PPPM crash

Hi all, I am seeing the following crash when I use the attached input files with today’s source on 5 processors only. The input deck successfully executes on 1, 2, 3, 4, and 16 processors. Any suggestions?
Jeremy

PPPM initialization …
G vector (1/distance)= 0.320324

grid = 5 5 5
stencil order = 5
estimated absolute RMS force accuracy = 0.000257856
estimated relative force accuracy = 1.79071e-05
using double precision FFTs
WARNING: Reducing PPPM order b/c stencil extends beyond neighbor processor (pppm.cpp:238)
G vector (1/distance)= 0.312743
grid = 6 6 6
stencil order = 4
estimated absolute RMS force accuracy = 0.000380268
estimated relative force accuracy = 2.64082e-05
using double precision FFTs
WARNING: Reducing PPPM order b/c stencil extends beyond neighbor processor (pppm.cpp:238)
G vector (1/distance)= 0.29689
grid = 8 8 8
stencil order = 3
estimated absolute RMS force accuracy = 0.000831857
estimated relative force accuracy = 5.77693e-05
using double precision FFTs
WARNING: Reducing PPPM order b/c stencil extends beyond neighbor processor (pppm.cpp:238)
G vector (1/distance)= 0.289979
grid = 24 24 24
stencil order = 2
estimated absolute RMS force accuracy = 0.00115531
estimated relative force accuracy = 8.02318e-05
using double precision FFTs
WARNING: Reducing PPPM order b/c stencil extends beyond neighbor processor (pppm.cpp:238)
G vector (1/distance)= 0.285961
grid = 1440 1440 1440
stencil order = 1
estimated absolute RMS force accuracy = 0.0013935
estimated relative force accuracy = 9.67734e-05
using double precision FFTs
brick FFT buffer size/proc = -1677802081 597196800 -1902130528

in.test (1.68 KB)

water.init (5.62 KB)

Hi all, I am seeing the following crash when I use the attached input files
with today's source on 5 processors only. The input deck successfully
executes on 1, 2, 3, 4, and 16 processors. Any suggestions?

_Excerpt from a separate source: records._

(* ===== verification/DriveRuns.v ===== *)
(** What the drives of platform messages come to: each message enters at most one session and
    at most once, a settled one was dealt with, and every drive ends. *)

From S2P Require Import Prelude PyVal Schema SessionRepo SessionRecord DemoStore ChannelOutbox ChannelInbound ChannelDrive InboundFacts DriveFacts.

Open Scope string_scope.

Module DriveRuns.
Import Repo Rec Outbox Inbound Drive InboundFacts DriveFacts.

(** ** Every drive ends *)

(** How many steps may still come. *)
Definition rank (p : place) : nat :=
  match p with
  | Resolve true => 165 | Choose true => 164 | Begin => 163 | Access => 162 | Judge => 161 | Ask => 160 | Decide _ => 159
  | Suppress => 158 | Reread => 157 | Resolve false => 156 | Choose false => 155
  | Lock polls => 34 + 2 * polls | Nap polls => 35 + 2 * polls
  | GiveBack => 33 | ResumePoint => 32 | Subscribe _ => 31 | LookUp => 30 | Fence => 29 | Question => 28 | Exclude => 27
  | FenceAgain => 27 | Collect => 26 | Freeze _ _ => 25
  | Binding _ => 24 | Fetch _ _ _ rest _ _ => 5 + 2 * length rest | Stage _ _ _ rest _ _ => 4 + 2 * length rest
  | Send _ _ => 3 | Settle _ => 2
  | Refuse _ | Fail _ | Cancel => 1
  | Finish => 0
  end.

Lemma raised_rank o guarded admitting e : rank (raised o guarded admitting e) <= 1.
Proof. unfold raised. repeat case_match; cbn; lia. Qed.

Lemma after_session_rank adm w : rank (after_session adm w) < rank (Choose adm).
Proof. unfold after_session, lock_place, CONVERSATION_LOCK_POLLS. repeat case_match; cbn; lia. Qed.

Lemma carry_rank w content : rank (carry w content) <= 24.
Proof. unfold carry. case_match; cbn; lia. Qed.

Lemma carry_on_rank w content k rest files lines : rank (carry_on w content k rest files lines) <= 3 + 2 * length rest.
Proof. destruct rest; cbn; lia. Qed.

(** At most the last ten files are fetched. *)
Lemma binding_rank w content : rank (carry_on w content 1 (latest (carried_sources w)) [] []) < rank (Binding content).
Proof.
  eapply Nat.le_lt_trans; [apply carry_on_rank|]. unfold latest, MAX_ATTACHMENTS. rewrite length_drop. cbn. lia.
Qed.

Lemma before_send_rank w : rank (before_send w) < rank FenceAgain.
Proof. unfold before_send. repeat case_match; cbn [rank]; try lia; (eapply Nat.le_lt_trans; [apply carry_rank|lia]). Qed.

Lemma access_rank w : rank (after_access w) < rank Access.
Proof. unfold after_access. case_match; cbn; lia. Qed.

Lemma descends o now lease w s w' s' : drive_step o now lease w s = (Some w', s') -> rank (wk_at w') < rank (wk_at w).
Proof.
  intros H. unfold drive_step, next in H.
  pose proof (raised_rank o) as Hr. pose proof after_session_rank as Ha. pose proof before_send_rank as Hb. pose proof access_rank as Hc.
  destruct (wk_at w) as [[]|[]|?|?|?|?|?|?|?|?|?|?|?|?|?|?|?|?|?|?|?|?|?|?|?|?|?|?|?|?] eqn:Ew.
  all: repeat case_match; simplify_eq/=; try lia.
  all: first [eapply Nat.le_lt_trans; [apply Hr|lia]|apply (Ha true)|apply (Ha false)|apply Hb|apply Hc|eapply Nat.lt_trans; [apply (Ha false)|lia]
    |apply binding_rank|eapply Nat.le_lt_trans; [apply carry_rank|cbn; lia]|eapply Nat.le_lt_trans; [apply carry_on_rank|cbn; lia]].
Qed.

(** What a task meets at one await: the answers from outside, the time, and what everyone
    else did to the tables before it. *)
Record moment := Moment { mo_outside : outside; mo_now : Z; mo_lease : Z; mo_others : site -> site }.

Fixpoint drive (n : nat) (m : nat -> moment) (w : worker) (s : site) : option worker * site :=
  match n with
  | 0 => (Some w, s)
  | S n =>
      match drive_step (mo_outside (m 0)) (mo_now (m 0)) (mo_lease (m 0)) w (mo_others (m 0) s) with
      | (Some w', s') => drive n (fun k => m (S k)) w' s'
      | (None, s') => (None, s')
      end
  end.

Lemma drive_over n m w s : rank (wk_at w) < n -> fst (drive n m w s) = None.
Proof.
  revert m w s. induction n as [|n IH]; intros m w s H; [lia|]. cbn. destruct (drive_step _ _ _ w _) as [[w'|] s'] eqn:E; [|done].
  apply descends in E. apply IH. lia.
Qed.

(** C19: Every drive of a message ends, be it of a message just recorded or of one taken up
    again.  Whatever the other services, providers and people answer, and whatever everyone
    else does to the tables in between, it takes at most 166 steps: 61 tries of the
    conversation's lock and the 60 naps between them, the fetch and the staging of each of
    the at most ten files a message carries, and every other stage once.  A step is one await
    of the drive; the access check, the judge, the choice of the session, the answering of a
    question and the send are one step each, whose own awaits come back with their answer. *)
Theorem drive_ends m rec s :
  fst (drive 166 m (admitted rec) s) = None /\ fst (drive 166 m (employ rec Begin) s) = None.
Proof.
  split; apply drive_over; [|cbn; lia]. unfold admitted. destruct (judged _); cbn; lia.
Qed.

(** ** Each message once *)

(** C17: Whatever drives of messages run beside each other, break off, lose their leases to
    others and run on, and whatever else befalls the records meanwhile: a recorded message
    entered at most one session and there once, the one its record names, and a platform
    message has one record. *)
Theorem message_sent_once c0 c r :
  opened c0 -> rtc step c0 c -> r ∈ table c ->
  length (sent_as (ib_item_id r) (st_db (sc_site c))) <= 1 /\
  (forall sid, sid ∈ sent_as (ib_item_id r) (st_db (sc_site c)) -> im_session_id (ib_marks r) = Some sid) /\
  (forall r' k, r' ∈ table c -> message_of (ib_deployment_id r') (Some k) r = true -> ib_dedup_key r' = Some k -> r' = r).
Proof.
  intros H0 H Hr. pose proof (reached_sound _ _ H0 H) as [S1 S2 _ _]. rewrite Forall_forall in S2.
  destruct (S2 r Hr) as [R1 R2 _ _]. split_and!; [done|done|]. intros r' k Hr' Hm Hk. unfold message_of, opt_is in Hm.
  destruct (ib_dedup_key r) as [k'|] eqn:Ek; bool_prop; [|done]. subst. by eapply (ky_messages _ S1).
Qed.


(** ** A run: a drive loses its lease before it sends *)

(** The same answers at every await. *)
Fixpoint drive_for (n : nat) (o : outside) (now lease : Z) (w : worker) (s : site) : option worker * site :=
  match n with
  | 0 => (Some w, s)
  | S n => match drive_step o now lease w s with (Some w', s') => drive_for n o now lease w' s' | (None, s') => (None, s') end
  end.

Lemma drives_steps n o now lease w s w' s' ws1 ws2 ans :
  os_handled o = Ok false -> drive_for n o now lease w s = (w', s') ->
  rtc step (Scene s (ws1 ++ w :: ws2) ans) (Scene s' (ws1 ++ option_list w' ++ ws2) ans).
Proof.
  intros Ho. revert w s. induction n as [|n IH]; intros w s; cbn; [by intros [= <- <-]|].
  destruct (drive_step o now lease w s) as [w1 s1] eqn:E. intros H.
  assert (Hstep : step (Scene s (ws1 ++ w :: ws2) ans) (Scene s1 (ws1 ++ option_list w1 ++ ws2) ans)).
  { pose proof (Drives o now lease w w1 s s1 ws1 ws2 ans E) as Hd. unfold answers_of in Hd. rewrite Ho in Hd. by destruct (wk_at w). }
  destruct w1 as [w1|]; [eapply rtc_l; [exact Hstep|by apply IH]|]. injection H as <- <-. by apply rtc_once.
Qed.

Definition demo_payload : dict :=
  [("content", VStr "hello"); ("reply_text", VStr "hello"); ("conversation_key", VStr "c1"); ("creator_user_id", VStr "u1");
   ("execution_user_id", VStr "u1"); ("execution_mode", VStr "owner"); ("participant", VStr "p1")].
Definition demo_message : inbound_claim := InboundClaim "d1" (Some "om1") "chat" "a1" "" demo_payload INBOUND_RECEIVED "" false.
Definition demo_outside : outside :=
  Outside (Ok tt) (Ok "u1") true (Ok tt) (Ok (Judgment true "" None 0)) (Ok ("s1", Some "c1")) (Ok false) true (Ok tt) (inr false) (Ok "a1") None
    "i1" None (fun t => t) ValueError None (fun _ => "failed").
Definition nothing : ingress := Ingress [] [] [] [] (Channels [] [] [] [] []).

Definition everywhere : string -> bool := fun _ => true.
Definition claimed := claim_inbound everywhere 0 300 "x1" "A" demo_message nothing.
Definition first : worker := match fst claimed with Ok (rec, _) => admitted rec | _ => employ (claimed_row 0 0 "" "" demo_message []) Begin end.
(** The first task stands before [send_as]. *)
Definition before_sending := drive_for 11 demo_outside 10 300 first (Site (snd claimed) demo_db).
(** Its lease runs out, and a second task takes the item up and settles it. *)
Definition recovered := claim_inbound_for_recovery everywhere 400 300 "B" "x1" 1 (st_ingress (snd before_sending)).
Definition second : worker := employ (default (wk_item first) (fst recovered)) Begin.
Definition settled := drive_for 40 demo_outside 410 300 second (Site (snd recovered) demo_db).
(** The first task sends after all. *)
Definition late : worker := default first (fst before_sending).
Definition ended := drive_for 40 demo_outside 420 300 late (snd settled).
Definition demo_scene : scene := Scene (snd ended) (option_list (fst ended)) [].

Lemma demo_opened : opened (Scene (Site nothing demo_db) [] []).
Proof. done. Qed.

Definition demo_scene1 : scene := Scene (Site (snd claimed) demo_db) [first] [].
Definition demo_scene2 : scene := Scene (snd before_sending) [late] [].
Definition demo_scene3 : scene := Scene (Site (snd recovered) demo_db) [late; second] [].
Definition demo_scene4 : scene := Scene (snd settled) [late] [].

Lemma two_drives1 : step (Scene (Site nothing demo_db) [] []) demo_scene1.
Proof.
  apply (Arrives everywhere 0 300 "x1" "A" demo_message (fst claimed) nothing (snd claimed) demo_db [] []); [by apply surjective_pairing| |done].
  by intros r ?%elem_of_nil.
Qed.

Lemma two_drives2 : rtc step demo_scene1 demo_scene2.
Proof. apply (drives_steps 11 demo_outside 10 300 first _ (Some late) _ [] [] []); [done|]. vm_compute. reflexivity. Qed.

Lemma two_drives3 : step demo_scene2 demo_scene3.
Proof.
  assert (E : snd before_sending = Site (st_ingress (snd before_sending)) demo_db) by (vm_compute; reflexivity).
  unfold demo_scene2. rewrite E.
  apply (Recovers everywhere 400 300 "B" "x1" 1 (default (wk_item first) (fst recovered)) _ _ demo_db [late] []). vm_compute. reflexivity.
Qed.

Lemma two_drives4 : rtc step demo_scene3 demo_scene4.
Proof. apply (drives_steps 40 demo_outside 410 300 second _ None _ [late] [] []); [done|]. vm_compute. reflexivity. Qed.

Lemma two_drives5 : rtc step demo_scene4 demo_scene.
Proof. apply (drives_steps 40 demo_outside 420 300 late _ None _ [] [] []); [done|]. vm_compute. reflexivity. Qed.

Lemma two_drives : rtc step (Scene (Site nothing demo_db) [] []) demo_scene.
Proof.
  eapply rtc_l; [exact two_drives1|]. etrans; [exact two_drives2|]. eapply rtc_l; [exact two_drives3|]. etrans; [exact two_drives4|exact two_drives5].
Qed.

Definition demo_record : inbound_row := default (wk_item first) (get_inbound "x1" (st_ingress (sc_site demo_scene))).
Lemma two_drives_record : demo_record ∈ table demo_scene.
Proof. unfold table. vm_compute. left. Qed.

Lemma message_sent_once_witness :
  wk_at late = Send "hello" [] /\ sent_as "x1" (st_db (snd settled)) = ["s1"] /\ sent_as "x1" (st_db (sc_site demo_scene)) = ["s1"] /\
  length (sent_as (ib_item_id demo_record) (st_db (sc_site demo_scene))) <= 1.
Proof.
  split_and!; [vm_compute; reflexivity..|].
  exact (proj1 (message_sent_once _ demo_scene demo_record demo_opened two_drives two_drives_record)).
Defined.


(** A message with two files, one of which its provider does not give: the drive of it, which
    has no more than its files to wait for, tells the agent of that one. *)
Definition two_files : inbound_claim :=
  InboundClaim "d1" (Some "om2") "chat" "a1" ""
    (demo_payload ++ [("attachments", VList [VDict [("src", VStr "f1"); ("title", VStr "plan.pdf")]; VDict [("src", VStr "f2"); ("kind", VStr "image")]])])%list
    INBOUND_RECEIVED "" false.
Definition two_claimed := claim_inbound everywhere 0 300 "x3" "A" two_files nothing.
Definition two_worker : worker := match fst two_claimed with Ok (rec, _) => employ rec Begin | _ => first end.
Definition lost_file : outside :=
  Outside (Ok tt) (Ok "u1") true (Ok tt) (Ok (Judgment true "" None 0)) (Ok ("s1", Some "c1")) (Ok false) true (Ok tt)
    (inl "it is gone") (Ok "a1") None "i1" None (fun t => t) ValueError None (fun _ => "failed").

Example lost_file_told :
  let '(w, _) := drive_for 13 lost_file 10 300 two_worker (Site (snd two_claimed) demo_db) in
  wk_at <$> w = Some (Send (told "hello" ["plan.pdf: it is gone"; "image 2: it is gone"]) []).
Proof. vm_compute. reflexivity. Qed.

Lemma drive_ends_witness :
  is_Some (fst (drive_for 12 demo_outside 10 300 two_worker (Site (snd two_claimed) demo_db))) /\
  fst (drive 166 (fun _ => Moment demo_outside 10 300 (fun s => s)) (employ (wk_item two_worker) Begin) (Site (snd two_claimed) demo_db)) = None.
Proof. split; [vm_compute; by eexists|apply drive_ends]. Defined.

(** ** Two things the code does not mean to do *)

(** A turn carries its own message's files only: what is frozen of the messages it quotes are
    their names, under another key than the one the files are looked for. *)
Lemma quoted_files_left_behind w : carried_sources w = items_of (Py.get "attachments" (wk_payload w)).
Proof. unfold carried_sources. destruct (wk_frozen w) as [[content ids]|]; reflexivity. Qed.

(** A message is authorized before its content is seen, recalled, and expires; the platform
    repeats the authorization. *)
Definition authorization : inbound_claim := InboundClaim "d1" (Some "om1") "chat" "a1" "" [] INBOUND_AUTHORIZED "" false.
Definition authorized := snd (claim_inbound everywhere 0 300 "x1" "A" authorization nothing).
Definition recalled := snd (record_recall "d1" "c1" "e1" "om1" "t1" authorized).
Definition waited_out := snd (expire_authorizations everywhere 10 (AUTHORIZATION_WAIT + 1) recalled).
Definition revived := claim_inbound everywhere 90000 300 "x2" "B" authorization waited_out.

(** The recalled message comes back as one to drive, with no content. *)
Example recalled_message_revived :
  map state_of (ig_inbound waited_out) = [INBOUND_DEAD] /\
  match fst revived with
  | Ok (rec, CLAIM_OUTCOME_CLAIMED) =>
      state_of rec = INBOUND_RECEIVED /\ im_recall (ib_marks rec) = Some ("e1", "t1") /\ text "content" rec = Some ""
  | _ => False
  end.
Proof. vm_compute. done. Qed.
End DriveRuns.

the primary advice would be:
don't run on 5 processors, then.

the problem is, that with 5 processors,
you force the domain decomposition to
be in one direction only, and doesn't
agree well with your (tiny) system size
and cutoff, and pppm parameters.

for such a small system, it should
be faster to run plain ewald in any
case, and that doesn't suffer from
the stencil size limitations.

cheers,
    axel.

Hi Axel, I think the more general question is how can we easily tell that we have specified a partition that will cause for lammps? The context is that for developing within the code, it is useful to know if the error is caused by a bug in fresh code or foolishness in selection of the test problem.
Jeremy

Hi Axel, I think the more general question is how can we easily tell that we have specified a partition that will cause for lammps? The context is that for developing within the code, it is useful to know if the error is caused by a bug in fresh code or foolishness in selection of the test problem.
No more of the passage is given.